§ Exercise brief
Only the lines containing the string "split" are needed; copy all of them from the listing.
== Listed entries ==
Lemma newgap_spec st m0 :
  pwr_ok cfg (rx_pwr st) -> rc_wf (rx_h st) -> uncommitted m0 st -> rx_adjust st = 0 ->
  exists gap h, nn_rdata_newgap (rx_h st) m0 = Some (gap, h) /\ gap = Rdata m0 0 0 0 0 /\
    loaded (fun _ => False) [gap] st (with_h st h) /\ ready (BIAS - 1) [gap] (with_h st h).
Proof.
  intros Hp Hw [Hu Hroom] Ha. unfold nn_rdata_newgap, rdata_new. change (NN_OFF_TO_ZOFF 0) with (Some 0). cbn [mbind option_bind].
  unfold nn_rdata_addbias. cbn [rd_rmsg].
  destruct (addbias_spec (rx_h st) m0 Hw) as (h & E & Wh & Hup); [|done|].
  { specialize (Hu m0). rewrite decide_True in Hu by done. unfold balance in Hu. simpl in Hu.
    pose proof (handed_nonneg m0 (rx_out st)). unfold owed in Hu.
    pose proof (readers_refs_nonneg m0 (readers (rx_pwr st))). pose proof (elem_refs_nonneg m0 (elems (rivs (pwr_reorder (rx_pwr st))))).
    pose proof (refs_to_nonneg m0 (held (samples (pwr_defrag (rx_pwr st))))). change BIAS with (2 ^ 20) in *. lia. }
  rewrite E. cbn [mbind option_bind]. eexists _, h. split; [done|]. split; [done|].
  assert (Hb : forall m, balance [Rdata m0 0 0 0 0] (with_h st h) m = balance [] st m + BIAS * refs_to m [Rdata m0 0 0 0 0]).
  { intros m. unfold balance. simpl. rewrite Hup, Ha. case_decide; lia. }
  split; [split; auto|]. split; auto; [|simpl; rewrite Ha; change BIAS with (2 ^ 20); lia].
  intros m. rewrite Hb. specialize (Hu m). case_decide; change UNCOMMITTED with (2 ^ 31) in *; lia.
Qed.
===
§ Answer to the exercise
  rewrite E. cbn [mbind option_bind]. eexists _, h. split; [done|]. split; [done|].
  split; [split; auto|]. split; auto; [|simpl; rewrite Ha; change BIAS with (2 ^ 20); lia].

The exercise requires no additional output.